# Brain tanning class at SGTP ???



## TNGIRL (Jun 16, 2014)

LEARN HOW TO TAN A DEERSKIN

ANNOUNCING WAYS OF THE ANCESTORS
BRAINTAN BUCKSKIN CLASS

BRAINTANNING IS AN AGE-OLD PROCESS PRACTICED BY PRIMITIVE CULTURES IN ALL PARTS OF THE WORLD. FOR THOUSANDS OF YEARS OUR ANCESTORS HAVE USED THE BRAINS OF THE DEER TO PRODUCE LEATHER

NOW YOU CAN LEARN HOW TO TURN THAT BLOODY DEERSKIN INTO A SOFT LUXURIOUS PIECE OF BUCKSKIN – PERFECT FOR CLOTHING, MOCCASINS, BAGS, AND CONTAINERS!
WE WILL PROVIDE ALL HIDES, TOOLS, MATERIALS, BRAINS, ETC....EVERYTHING YOU NEED TO TAN THE HIDE. YOU JUST NEED TO BRING A DESIRE TO LEARN AND BE READY TO WORK.

THIS 2 DAY CLASS WILL TAKE YOU THROUGH THE ENTIRE TANNING PROCESS. SATURDAY WILL BE SPENT SCRAPING OFF THE MEAT AND FAT FROM THE FLESH SIDE AND THE HAIR AND GRAIN LAYER OFF THE OUTSIDE OF THE HIDE. THEN THE HIDE WILL BE RINSED OVERNIGHT.
SUNDAY WE'LL SOAK THE HIDES IN A DEER BRAIN SOLUTION, STRETCH THE HIDES DRY, THEN SMOKE THEM OVER A SMOKY BED OF COALS TO GIVE THEM THE NICE BROWN COLOR!

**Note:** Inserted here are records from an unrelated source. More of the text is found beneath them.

Lemma prefix_drop (path p k : list Z) : (path ++ p) `prefix_of` k -> p `prefix_of` drop (length path) k.
Proof. intros [z ->]. rewrite <- app_assoc, drop_app_length. now eexists. Qed.

(** The prefix test of search and deletion: it fails only when no key below matches,
    and otherwise the descent goes on behind the prefix. *)
Definition bail_test (h : art_node) (k : list Z) (depth : Z) : res (bool * Z) :=
  if partial_len h =? 0 then Ok (false, depth)
  else let* prefix_len := check_prefix h k depth in
       if negb (prefix_len =? _min__art MAX_PREFIX_LEN (i32 (partial_len h))) then Ok (true, depth)
       else Ok (false, depth + partial_len h).

Lemma bail_ok path n L p k : node_facts path n L p ->
  bail_test (hdr n) k (Z.of_nat (length path)) = Ok (false, Z.of_nat (length path + length p)) \/
  (exists d, bail_test (hdr n) k (Z.of_nat (length path)) = Ok (true, d)) /\ forall l, l ∈ leaves (Node n) -> key l <> k.
Proof.
  intros [_ _ Hp _ _ Hpre]. pose proof Hp as (Hpl & _ & _ & Hlt). unfold bail_test. rewrite Hpl. unfold klen.
  destruct (Z.eqb_spec (Z.of_nat (length p)) 0) as [E0|Hne].
  { left. do 2 f_equal. lia. }
  rewrite (check_prefix_ok _ p k _ Hp). cbn [bind]. rewrite i32_small, min_art by (unfold klen in *; lia).
  unfold MAX_PREFIX_LEN. destruct (Z.eqb_spec (Z.of_nat (lcp (take 10 p) (drop (length path) k))) (Z.min 10 (Z.of_nat (length p)))) as [E|Hne']; simpl.
  - left. do 2 f_equal. lia.
  - right. split; [eauto|]. intros l Hl <-. apply Hne'. rewrite (has_prefix_partial _ p _ _ Hp); [lia|].
    apply prefix_drop. now apply Hpre.
Qed.

(** The result of a search among the leaves [ls]. *)
Definition answer (k : list Z) (ls : list art_leaf) (r : Z) : Prop :=
  (exists l, l ∈ ls /\ key l = k /\ r = value l) \/ ((forall l, l ∈ ls -> key l <> k) /\ r = 0).

(** A key below the node is below the child for its next byte. *)
Lemma wf_child path n L p k l : node_facts path n L p -> l ∈ leaves (Node n) -> key l = k ->
  exists t, (kb k (length path + length p), t) ∈ L /\ l ∈ leaves t.
Proof.
  intros [Hv _ _ _ Hc _] Hl Hk. apply (elem_leaves _ _ _ Hv) in Hl as (c & t & Hct & Hl). exists t. split; [|exact Hl].
  destruct (wf_leaf_in _ _ _ (Hc _ _ Hct) Hl) as [Hpre _]. pose proof (wf_plen _ _ _ _ _ _ _ Hv (Hc _ _ Hct) Hct Hl).
  apply prefix_byte in Hpre. rewrite Hk, kb_vk in Hpre by (rewrite <- Hk; lia). now injection Hpre as ->.
Qed.

Lemma depth_step (path p : list Z) (c : Z) : Z.of_nat (length path + length p) + 1 = Z.of_nat (length (path ++ p ++ [c])).
Proof. rewrite !length_app. simpl. lia. Qed.

Lemma search_ok path t k fuel : wf path t -> key_ok k -> (height t <= fuel)%nat ->
  wp (loop fuel (search_step k) (Some t, Z.of_nat (length path))) (answer k (leaves t)).
Proof.
  intros Hwf Hk. revert fuel. revert path t Hwf. apply (wf_induct (fun path t => forall fuel, (height t <= fuel)%nat -> _)).
  - intros path l _ Hkl fuel Hf. destruct fuel as [|fuel]; [cbn [height] in Hf; lia|].
    cbn [loop search_step]. rewrite leaf_matches_ok by assumption. cbn [wp leaves]. case_bool_decide as E.
    + left. exists l. split; [now apply list_elem_of_singleton|]. now split.
    + right. split; [|reflexivity]. now intros l' ->%list_elem_of_singleton.
  - intros path n L p Hn IH fuel Hf. pose proof (nf_view _ _ _ _ Hn) as Hv.
    destruct fuel as [|fuel]; [cbn [height] in Hf; lia|]. cbn [loop search_step]. fold (bail_test (hdr n) k (Z.of_nat (length path))).
    destruct (bail_ok path n L p k Hn) as [-> | [[d ->] Hno]]; [|right; now split]. cbn [bind].
    rewrite key_byte_ok. cbn [bind]. set (c := kb k (length path + length p)).
    destruct (find_child_ok n L c Hv (kb_byte _ _ Hk)) as [(i & t & -> & Hi)|[-> Hni]]; cbn [bind child_at].
    + destruct (slot_idx_in _ _ _ _ _ Hv (kb_byte _ _ Hk) Hi) as [Hin Hs]. rewrite (get_ok _ _ _ Hs). cbn [bind].
      rewrite (depth_step path p c). pose proof (height_child _ _ _ _ Hv Hin).
      eapply wp_mono; [apply (IH c t Hin); lia|]. intros r [(l & Hl & Hkl & ->)|[Hno ->]].
      * left. exists l. split; [|now split]. apply (elem_leaves _ _ _ Hv). eauto.
      * right. split; [|reflexivity]. intros l Hl Hkl. destruct (wf_child _ _ _ _ _ _ Hn Hl Hkl) as (t' & Hct & Hl').
        assert (t' = t) as -> by (eapply sorted_functional; [apply Hv|exact Hct|exact Hin]). exact (Hno l Hl' Hkl).
    + destruct fuel as [|fuel].
      { destruct (wf_nonempty _ _ (facts_wf _ _ _ _ Hn)) as [l Hl]. apply (elem_leaves _ _ _ Hv) in Hl as (c' & t' & Hct & _).
        pose proof (height_child _ _ _ _ Hv Hct). pose proof (height_pos t'). lia. }
      cbn [loop search_step wp]. right. split; [|reflexivity]. intros l Hl Hkl.
      destruct (wf_child _ _ _ _ _ _ Hn Hl Hkl) as (t' & Hct & _). apply Hni, list_elem_of_fmap.
      exists (c, t'). now split.
Qed.

(** * Paths and keys *)

Lemma prefix_kb (q x : list Z) : q `prefix_of` x -> (q ++ [kb x (length q)]) `prefix_of` vk x.
Proof.
  intros [z ->]. unfold vk, kb. destruct z as [|y z].
  - rewrite app_nil_r, lookup_ge_None_2 by lia. reflexivity.
  - rewrite list_lookup_middle by reflexivity. exists (z ++ [0]). simpl. now rewrite <- !app_assoc.
Qed.

Lemma prefix_vk_short (q x : list Z) : q `prefix_of` vk x -> (length q <= length x)%nat -> q `prefix_of` x.
Proof.
  intros Hq Hl. unfold vk in Hq. destruct Hq as [z Hz]. destruct z as [|y z _] using rev_ind.
  - apply (f_equal length) in Hz. rewrite !length_app in Hz. simpl in Hz. lia.
  - rewrite app_assoc in Hz. apply app_inj_tail in Hz as [-> _]. now eexists.
Qed.

Lemma prefix_vk_long (q x : list Z) : q `prefix_of` vk x -> (length x < length q)%nat -> q = vk x.
Proof.
  intros [z Hz] Hl. unfold vk in *. pose proof (f_equal length Hz) as E. rewrite !length_app in E. simpl in E.
  destruct z; [now rewrite app_nil_r in Hz|]. simpl in E. lia.
Qed.

(** When the next bytes agree and one of the keys ends there, that key with its
    terminator is a prefix of the other. *)
Lemma kb_clash (q x y : list Z) : q `prefix_of` x -> q `prefix_of` y -> kb x (length q) = kb y (length q) ->
  length q = length y -> vk y `prefix_of` vk x.
Proof.
  intros Hx [z Hz] E Hl. assert (y = q) as ->.
  { rewrite Hz, length_app in Hl. destruct z; [now rewrite app_nil_r in Hz|]. simpl in Hl. lia. }
  pose proof (prefix_kb q x Hx) as H. rewrite E in H. unfold kb in H. now rewrite lookup_ge_None_2 in H by lia.
Qed.

Lemma kb_lookup k d c : k !! d = Some c -> kb k d = c.
Proof. unfold kb. now intros ->. Qed.

(** * New NODE4 nodes *)

Definition is4 (b : inner art) : Prop := exists h ks cs, b = Node4 h ks cs.

Lemma has_prefix_same h h' p : has_prefix h p -> same_prefix h h' -> has_prefix h' p.
Proof. intros (H1 & H2 & H3 & H4) (E1 & E2 & E3). split_and!; congruence. Qed.

Section Update.
Context `{!ArrayMove, !ArrayMoveOk}.

Lemma add_leaf4_ok m b L c t p : is4 b -> view b L -> (length L < 4)%nat -> byte c -> c ∉ L.*1 ->
  has_prefix (hdr b) p -> mem_ok m ->
  wp (add_leaf4 m b c t) (fun r => is4 r.1 /\ view r.1 (linsert c t L) /\ has_prefix (hdr r.1) p /\ mem_ok r.2).
Proof.
  intros (h & ks & cs & ->) Hv Hl Hc Hn Hp Hm. cbn [add_leaf4 hdr] in *.
  eapply wp_mono; [apply (add_child4_ok m h ks cs L c t Hv Hc Hn); [|exact Hm]|].
  - destruct Hp as (E & _ & _ & Hlt). unfold plen_ok. rewrite E. unfold klen in *. lia.
  - intros r [(Hv' & Hsp & Hm' & _) H4]. split_and!; [exact (H4 Hl)|exact Hv'|now apply (has_prefix_same h)|exact Hm'].
Qed.

(** The fresh node with a prefix of [d] bytes taken from [src]. *)
Lemma fresh4_prefix (b : inner art) p' p (d : nat) : fresh NODE4 b -> length p = d -> Z.of_nat d < 2 ^ 31 ->
  take (Nat.min 10 d) p' = take 10 p -> length p' = 10%nat ->
  let b' := with_hdr b (set_prefix (hdr b) (Z.of_nat d) p') in
  is4 b' /\ view b' [] /\ has_prefix (hdr b') p.
Proof.
  intros (Hh & Hsz & Hf) Hd Hlt Ht Hl. destruct b as [h ks cs| | |]; try easy. cbn [hdr with_hdr] in *. subst h.
  split; [now eexists _, _, _|]. assert (Hu : u32 (Z.of_nat d) = Z.of_nat d) by (unfold u32; rewrite Z.mod_small; lia).
  split.
  - split_and!; [constructor|constructor|exact Hl|]. destruct Hsz. split_and!; try assumption; [cbn; lia|reflexivity..].
  - split_and!; cbn; rewrite ?Hu; [unfold klen; lia| |exact Hl|unfold klen; lia].
    unfold stored. cbn. rewrite Hu. rewrite <- Ht. f_equal. unfold MAX_PREFIX_LEN. lia.
Qed.

Lemma copy_from_ok {B} (dst src : list B) (off n : nat) : (n <= length dst)%nat -> (off + n <= length src)%nat ->
  copy_from dst src (Z.of_nat off) (Z.of_nat n) = Ok (take n (drop off src) ++ drop n dst).
Proof.
  intros H1 H2. unfold copy_from. rewrite copy_in_ok by (rewrite ?length_drop; lia). now rewrite !Nat2Z.id.
Qed.

(** A NODE4 with two children under the prefix [p]. *)
Lemma two_kids path (b : inner art) p c1 t1 c2 t2 : c1 <> c2 -> is4 b -> view b (linsert c2 t2 (linsert c1 t1 [])) ->
  has_prefix (hdr b) p -> wf (path ++ p ++ [c1]) t1 -> wf (path ++ p ++ [c2]) t2 ->
  wf path (Node b) /\ forall l, l ∈ leaves (Node b) <-> l ∈ leaves t1 \/ l ∈ leaves t2.
Proof.
  intros Hne (h & ks & cs & ->) Hv (Hpl & Hst & _) H1 H2.
  assert (Hin : forall c t, (c, t) ∈ linsert c2 t2 (linsert c1 t1 []) <-> (c, t) = (c2, t2) \/ (c, t) = (c1, t1)).
  { intros c t. rewrite elem_linsert. cbn [linsert]. now rewrite list_elem_of_singleton. }
  split.
  - econstructor; [exact Hv|rewrite !linsert_length; cbn; lia|exact Hpl|exact Hst|].
    intros c t Hct. apply Hin in Hct as [[= -> ->] | [= -> ->]]; assumption.
  - intros l. rewrite (elem_leaves _ _ _ Hv). split.
    + intros (c & t & Hct & Hl). apply Hin in Hct as [[= -> ->] | [= -> ->]]; tauto.
    + intros [Hl|Hl]; [exists c1, t1|exists c2, t2]; (split; [apply Hin; tauto|exact Hl]).
Qed.

Lemma make_leaf_ok m k v : mem_ok m -> wp (make_leaf m k v) (fun r => r.1 = ArtLeaf v k /\ mem_ok r.2).
Proof.
  intros (H4 & H16 & Ho). unfold make_leaf. destruct (outcomes m) as [|b al]; simpl.
  - split; [reflexivity|]. now split_and!.
  - inversion Ho; subst. simpl. split; [reflexivity|]. now split_and!.
Qed.

Lemma set_kb_prefix (path x : list Z) (n : nat) : path `prefix_of` x -> (length path + n <= length x)%nat ->
  (path ++ take n (drop (length path) x)) `prefix_of` x.
Proof.
  intros [z ->] Hn. rewrite drop_app_length. exists (drop n z). now rewrite <- app_assoc, take_drop.
Qed.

EACH PERSON WILL TAKE HOME THEIR FINISHED TANNED HIDE

There is a cost and a deposit amount to hold your spot; please pm for more details. There will also be a list of some articles that you will need to bring with you, otherwise everything you need will be supplied. Thanks!!!!!

MINIMUM:6 PERSONS MAXIMUM: 10 PERSONS

This is a class to be held at SGTP (looks like we'll make it just fine!!!!!) please let me, Jeff Hampton, Donnie Poole or Trefer(Richie Taylor) know if you are interested in this class.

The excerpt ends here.